What this task involves:
Pick out each line of the records in which the word "under" appears.

========

(** [find] of a predicate that [f] respects, after [update_first]: the
    same row, or its image. *)
Lemma find_update_first_respects {A B} (g : A -> B) (q p : A -> bool) (f : A -> A)
      (l : list A) :
  (forall x, q (f x) = q x) -> (forall x, g (f x) = g x) ->
  option_map g (List.find q (update_first p f l)) = option_map g (List.find q l).
Proof.
  intros Hq Hg. induction l as [|y l IH]; simpl; [reflexivity|].
  destruct (p y); simpl.
  - rewrite Hq. destruct (q y); simpl; [now rewrite Hg | reflexivity].
  - destruct (q y); [reflexivity | exact IH].
Qed.

Lemma same_key_merge ty cn now metadata confidence n :
  NodeRepository.same_key ty cn (NodeRepository.merge_node now metadata confidence n)
  = NodeRepository.same_key ty cn n.
Proof. reflexivity. Qed.

(** X3. Upsert keeps the constraints of table [nodes] and never loses a
    node: its unique key and its primary key stay valid, every stored node
    keeps its id, kind, names and producer, nodes with another key are not
    touched, and the returned id is the id of a stored node with the
    requested key. *)
Theorem upsert_keeps_nodes
        (kind name : string) (metadata : metadata_t) (extractedBy : string)
        (confidence : Q) (st : State) :
  nodes_unique st ->
  node_ids_fresh st ->
  let run := NodeRepository.upsert kind name metadata extractedBy confidence st in
  nodes_unique (snd run)
  /\ node_ids_fresh (snd run)
  /\ (forall n, n ∈ nodes st ->
                exists n', n' ∈ nodes (snd run)
                           /\ node_id n' = node_id n /\ node_key n' = node_key n
                           /\ node_name n' = node_name n
                           /\ node_extracted_by n' = node_extracted_by n)
  /\ (forall n, n ∈ nodes st ->
                NodeRepository.same_key (node_type n) (normalizeName name) n = true
                /\ node_type_of_string kind = Some (node_type n)
                \/ n ∈ nodes (snd run))
  /\ (forall id, fst run = Return id ->
                 exists n, n ∈ nodes (snd run) /\ node_id n = id
                           /\ canonical_name n = normalizeName name
                           /\ node_type_of_string kind = Some (node_type n)).
Proof.
  intros Hu [Hids Hlt] run. subst run. unfold NodeRepository.upsert.
  destruct (node_type_of_string kind) as [ty|] eqn:Hk.
  2:{ simpl. split; [assumption|]. split; [split; assumption|].
      split; [intros n Hn; exists n; auto|]. split; [auto | discriminate]. }
  set (cn := normalizeName name).
  destruct (List.find (NodeRepository.same_key ty cn) (nodes st)) as [ex|] eqn:Hf;
    simpl.
  - split; [unfold nodes_unique; simpl; now rewrite map_update_first|].
    split.
    { split; simpl.
      - now rewrite map_update_first.
      - now apply Forall_update_first. }
    split.
    { intros n Hn.
      destruct (update_first_image (NodeRepository.same_key ty cn)
                  (NodeRepository.merge_node (clock st) metadata confidence)
                  _ _ Hn) as [H | H]; eexists; (split; [exact H|]); auto. }
    split.
    { intros n Hn.
      destruct (NodeRepository.same_key ty cn n) eqn:E.
      - left. apply (node_same_key (ty, cn)) in E. injection E as Hty Hcn.
        split; [|now rewrite Hty].
        apply (node_same_key (node_type n, cn)). unfold node_key. now rewrite Hcn.
      - right. now apply update_first_other. }
    intros id [= <-].
    exists (NodeRepository.merge_node (clock st) metadata confidence ex).
    split; [now apply update_first_elem|]. split; [reflexivity|].
    apply (find_some_key node_key _ node_same_key' (ty, cn)) in Hf as [[= Hty Hcn] _].
    simpl. split; [exact Hcn | now rewrite Hty].
  - set (new := mkNode (next_uuid st) ty name cn
                       (jsonb_param (JSON_stringify metadata)) confidence extractedBy
                       (clock st)).
    split.
    { unfold nodes_unique. simpl.
      now apply (NoDup_append_fresh node_key _ node_same_key' (ty, cn)). }
    split.
    { split; simpl.
      - rewrite map_app. simpl. apply NoDup_app. split; [assumption|].
        split; [|apply NoDup_singleton].
        intros i Hi Hi'. apply list_elem_of_singleton in Hi'. subst i.
        apply list_elem_of_fmap in Hi as (n & Hn & Hin).
        rewrite Forall_forall in Hlt. specialize (Hlt n Hin). lia.
      - apply Forall_app. split.
        + eapply Forall_impl; [exact Hlt|]. simpl. intros; lia.
        + constructor; [simpl; lia | constructor]. }
    split.
    { intros n Hn. exists n. split; [|auto]. apply elem_of_app. now left. }
    split.
    { intros n Hn. right. apply elem_of_app. now left. }
    intros id [= <-]. exists new.
    split; [apply elem_of_app; right; apply list_elem_of_here|].
    split; [reflexivity|]. split; reflexivity.
Qed.

(** ** Node store: batches of entities *)

Lemma upsert_id_of_key_stable kind name metadata extractedBy confidence st ty cn id :
  id_of_key st ty cn = Some id ->
  id_of_key (snd (NodeRepository.upsert kind name metadata extractedBy confidence st))
            ty cn = Some id.
Proof.
  unfold id_of_key, NodeRepository.upsert. intros H.
  destruct (node_type_of_string kind) as [ty0|]; [|exact H].
  destruct (List.find (NodeRepository.same_key ty0 _) (nodes st)); simpl.
  - rewrite (find_update_first_respects node_id); auto.
  - destruct (List.find (NodeRepository.same_key ty cn) (nodes st)) as [n|] eqn:Hf;
      [|discriminate]. now rewrite (find_app_some _ _ _ _ Hf).
Qed.

(** An upsert of a key that is stored returns the stored id and adds no
    node; the ids stored under all keys stay. *)
Lemma upsert_present kind ty name metadata extractedBy confidence st id :
  node_type_of_string kind = Some ty ->
  id_of_key st ty (normalizeName name) = Some id ->
  exists st',
    NodeRepository.upsert kind name metadata extractedBy confidence st = (Return id, st')
    /\ map node_key (nodes st') = map node_key (nodes st)
    /\ map node_id (nodes st') = map node_id (nodes st)
    /\ (forall ty' cn', id_of_key st' ty' cn' = id_of_key st ty' cn').
Proof.
  intros Hk Hid. unfold id_of_key in Hid.
  destruct (List.find _ (nodes st)) as [ex|] eqn:Hf; [|discriminate].
  injection Hid as <-. eexists. rewrite (upsert_existing _ _ _ _ _ _ _ _ Hk Hf).
  split; [reflexivity|]. simpl.
  split; [now rewrite map_update_first|]. split; [now rewrite map_update_first|].
  intros ty' cn'. unfold id_of_key. simpl.
  now rewrite (find_update_first_respects node_id).
Qed.

(** An upsert that returns stores the returned id under the key. *)
Lemma upsert_returns_stored kind name metadata extractedBy confidence st id st' :
  NodeRepository.upsert kind name metadata extractedBy confidence st = (Return id, st') ->
  exists ty, node_type_of_string kind = Some ty
             /\ id_of_key st' ty (normalizeName name) = Some id.
Proof.
  unfold NodeRepository.upsert, id_of_key.
  destruct (node_type_of_string kind) as [ty|]; [|discriminate].
  destruct (List.find _ (nodes st)) as [ex|] eqn:Hf; intros [= <- <-];
    exists ty; (split; [reflexivity|]); simpl.
  - erewrite find_update_first; eauto.
    rewrite same_key_merge. now apply List.find_some in Hf.
  - rewrite (find_app_none _ _ _ Hf). simpl.
    replace (NodeRepository.same_key ty (normalizeName name) _) with true;
      [reflexivity|].
    symmetry. now apply (node_same_key (ty, normalizeName name)).
Qed.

========

Response:
    node; the ids stored under all keys stay. *)
(** An upsert that returns stores the returned id under the key. *)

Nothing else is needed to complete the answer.